Other provisions of the package, which has a total cost estimated at up to $1 trillion, would provide loans to airlines and other struggling industries.
Under the proposal, couples earning up to $150,000 a year would get checks for $2,400 in the mail and individuals earning up to $75,000 would get $1,200 checks.
After reaching those income thresholds, relief would scale downward to as low as $600 for some Americans.
Individuals earning more than $99,000 a year and couples earning more than $198,000 would not get anything from the government under the current bill.
The Democrat-controlled House would have to pass a version of the bill. The Trump administration already has signaled support for many of the initiatives.
“Senate Republicans want to put cash into the hands of the American people,” McConnell said in a Senate floor speech.
McConnell said the goal of the bill—called the Coronavirus Aid, Relief, and Economic Security Act, or CARES Act—is to “get assistance to individuals and families as rapidly as possible.”
“No tangled Washington process with a thousand cooks in the kitchen, no piles of forms for laid-off workers or busy families to fill out,” the top Senate Republican said. “Money for people, from the middle class on down.”
The bill also includes a $500 payment for each child in a household, depending on family income.
This stage marks “phase three” of economic relief packages during the coronavirus pandemic that have gained bipartisan support in Congress.
Congress passed an initial $830 billion relief package in early March focused on medical and emergency relief.
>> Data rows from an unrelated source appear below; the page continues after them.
(** The border that a click grabs; the first that fits —
    kernel/src/wm.rs:1427-1476 [handle_mouse_down, resize borders] *)
Definition border_at (w : Window) (mx my : Z) : option ResizeEdge :=
  let wx := w_x w in let wy := w_y w in
  let ww := to_signed 32 (w_width w) in let wh := to_signed 32 (w_height w) in
  if within (wx - 6) mx (wx + 8) && within (wy - 6) my (wy + 8) then Some EdgeTopLeft
  else if within (wx + ww - 8) mx (wx + ww + 6) && within (wy - 6) my (wy + 8) then Some EdgeTopRight
  else if within (wx - 6) mx (wx + 8) && within (wy + 20 + wh - 8) my (wy + 20 + wh + 6) then Some EdgeBottomLeft
  else if within (wx + ww - 8) mx (wx + ww + 6) && within (wy + 20 + wh - 8) my (wy + 20 + wh + 6)
  then Some EdgeBottomRight
  else if within (wx - 6) mx (wx + 4) && within wy my (wy + 20 + wh) then Some EdgeLeft
  else if within (wx + ww - 4) mx (wx + ww + 6) && within wy my (wy + 20 + wh) then Some EdgeRight
  else if within wx mx (wx + ww) && within (wy - 6) my (wy + 4) then Some EdgeTop
  else if within wx mx (wx + ww) && within (wy + 20 + wh - 4) my (wy + 20 + wh + 6) then Some EdgeBottom
  else None.

(** The button of the title bar — kernel/src/wm.rs:1480-1494 [handle_mouse_down, buttons] *)
Definition button_at (w : Window) (mx my : Z) : ChromeButton :=
  let right := (w_x w + to_signed 32 (w_width w))%Z in
  let on a b := within (right - a) mx (right - b) && within (w_y w + 2) my (w_y w + 18) in
  if on 20%Z 4%Z then ButtonClose
  else if on 38%Z 22%Z then ButtonMaximize
  else if on 56%Z 40%Z then ButtonMinimize
  else ButtonNone.

Definition in_titlebar (w : Window) (mx my : Z) : bool :=
  inside_of (w_x w) mx (w_x w + to_signed 32 (w_width w)) && inside_of (w_y w) my (w_y w + 20).
Definition in_client (w : Window) (mx my : Z) : bool :=
  inside_of (w_x w) mx (w_x w + to_signed 32 (w_width w))
  && inside_of (w_y w + 20) my (w_y w + 20 + to_signed 32 (w_height w)).

(** What a click on a window asks for. *)
Variant ClickZone := ZoneFullscreen | ZoneBorder (e : ResizeEdge) | ZoneButton (b : ChromeButton)
  | ZoneTitle | ZoneClient.

(** kernel/src/wm.rs:1407-1523 [handle_mouse_down, tests] *)
Definition click_zone (w : Window) (mx my : Z) : option ClickZone :=
  if negb (shown w) then None
  else if bool_decide (w_state w = Fullscreen) then Some ZoneFullscreen
  else match (if resizable w then border_at w mx my else None) with
  | Some e => Some (ZoneBorder e)
  | None =>
      if in_titlebar w mx my then
        match button_at w mx my with ButtonNone => Some ZoneTitle | b => Some (ZoneButton b) end
      else if in_client w mx my then Some ZoneClient
      else None
  end.

(** The topmost window with something at the point; windows are listed from back
    to front. *)
Fixpoint topmost {A} (f : Window → option A) (ws : list Window) : option (Window * A) :=
  match ws with
  | [] => None
  | w :: ws =>
      match topmost f ws with
      | Some r => Some r
      | None => (λ a, (w, a)) <$> f w
      end
  end.

(** kernel/src/wm.rs:947-956 [hit_test] *)
Definition hit (w : Window) (mx my : Z) : option unit :=
  if visible w && inside_of (w_x w) mx (w_x w + to_signed 32 (w_width w))
     && inside_of (w_y w) my (w_y w + (to_signed 32 (w_height w) + 20))
  then Some tt else None.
On Wednesday, Trump signed another, $100 billion bill that includes unemployment benefits and free testing for the new coronavirus disease, which health officials call COVID-19.
The proposed CARES Act includes direct payments to Americans, as well as delays in employer payroll taxes and estimated tax payments for businesses.
The proposal also would provide $208 billion in loan guarantees, including $50 billion for the airline industry and $8 billion for air cargo carriers.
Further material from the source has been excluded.